Open TFTP Server MultiThreaded Heap Buffer Overflow Vulnerability Allowing Denial-of-Service

A heap buffer overflow vulnerability has been identified in Open TFTP Server MultiThreaded version 1.7. The issue arises in the processRequest function, where the server improperly handles large block size negotiations. This vulnerability allows attackers to overwrite critical stack data, leading to memory corruption and causing a denial-of-service condition by crashing the application.

Impact

Exploitation of this vulnerability leads to a heap-based buffer overflow, allowing for memory corruption and control over the application's execution flow. This manipulation can cause the application to crash, creating a denial-of-service condition.

Reproduction

To reproduce this vulnerability, the server must be configured to allow file write operations. This can be done by enabling the 'write' option in the 'OpenTFTPServer.ini' file or by leaving it at the default (commented) setting, which also enables writing.
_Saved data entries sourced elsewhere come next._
(** Whoever is about to touch the list holds its lock. *)
Lemma list_under_lock k a :
  reachable garbage k0 k -> next_action k = Some a -> a = RemoveLoop sl \/ (exists item, a = PutItem sl item) ->
  lockHolder k !! l = Some (Some (currentThread k)).
Proof.
  intros Hr Hn Ha. destruct (reach_inv E garbage k0 k Hwf Hg Hi Hr) as [own [_ Ho]].
  unfold next_action in Hn. destruct (threads k !! currentThread k) as [th|] eqn:Hc; [|done]. cbn in Hn.
  destruct (machineState th) as [|b rest] eqn:Hms; [done|]. cbn in Hn. injection Hn as ->.
  assert (conts k !! currentThread k = Some (a :: rest)) as Hct
    by (unfold conts; rewrite lookup_fmap, Hc; cbn; rewrite Hms; by destruct Ha as [->|[i ->]]).
  destruct (own_next _ _ _ _ _ _ _ _ _ Ho _ _ Hct) as (Γ & Γ' & Hag & Hact & _); [by destruct Ha as [->|[i ->]]..|].
  assert (needs_lock E c l Γ = Some Γ') as Hn by (destruct Ha as [->|[i ->]]; cbn [act] in Hact; by rewrite Hsl in Hact).
  unfold needs_lock in Hn. case_decide as Hd; [|done]. destruct Hd as (_ & Hl & Hh%Hag & _).
  destruct (oi_locks _ _ _ _ _ _ _ _ Ho l Hl) as [-> _]. by rewrite Hh.
Qed.

(** On an empty list the caller goes to wait for the condition. *)
Lemma empty_list_waits k x :
  reachable garbage k0 k -> next_action k = Some (RemoveLoop sl) -> synchLists k !! sl = Some x -> items x = [] ->
  exists k', exec garbage k = Ok k' /\ next_action k' = Some (Wait_ c l) /\ synchLists k' = synchLists k.
Proof.
  intros Hr Hn Hx He. destruct (reach_inv E garbage k0 k Hwf Hg Hi Hr) as [own [_ Ho]].
  destruct (oi_lists _ _ _ _ _ _ _ _ Ho sl l c Hsl) as (x' & Hx' & El & Ec). assert (x' = x) as -> by congruence.
  unfold next_action in Hn. destruct (threads k !! currentThread k) as [th|] eqn:Hc; [|done]. cbn in Hn.
  destruct (machineState th) as [|b rest] eqn:Hms; [done|]. cbn in Hn. injection Hn as ->.
  destruct (exec_head garbage k th _ rest Hc Hms) as [-> _]. cbn [perform]. unfold remove_front_loop, deref. ksimpl. rewrite Hx.
  cbn [mbind outcome_bind]. rewrite He, push_set, El, Ec. eexists. split; [reflexivity|]. split; [|done].
  unfold next_action. ksimpl. by rewrite lookup_insert_eq.
Qed.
The 'blksize' option should be set to allow large values, as the default size of 65464 bytes is insufficient. Once the server is properly configured, a client can send a Write Request (WRQ) packet with a negotiated block size of 60,000 bytes. After the server allocates a heap buffer based on this size, the client can send a malformed ERROR packet that exploits the buffer overflow by overwriting stack pointers and registers. This can be automated with a proof-of-concept script that handles the exploitation process.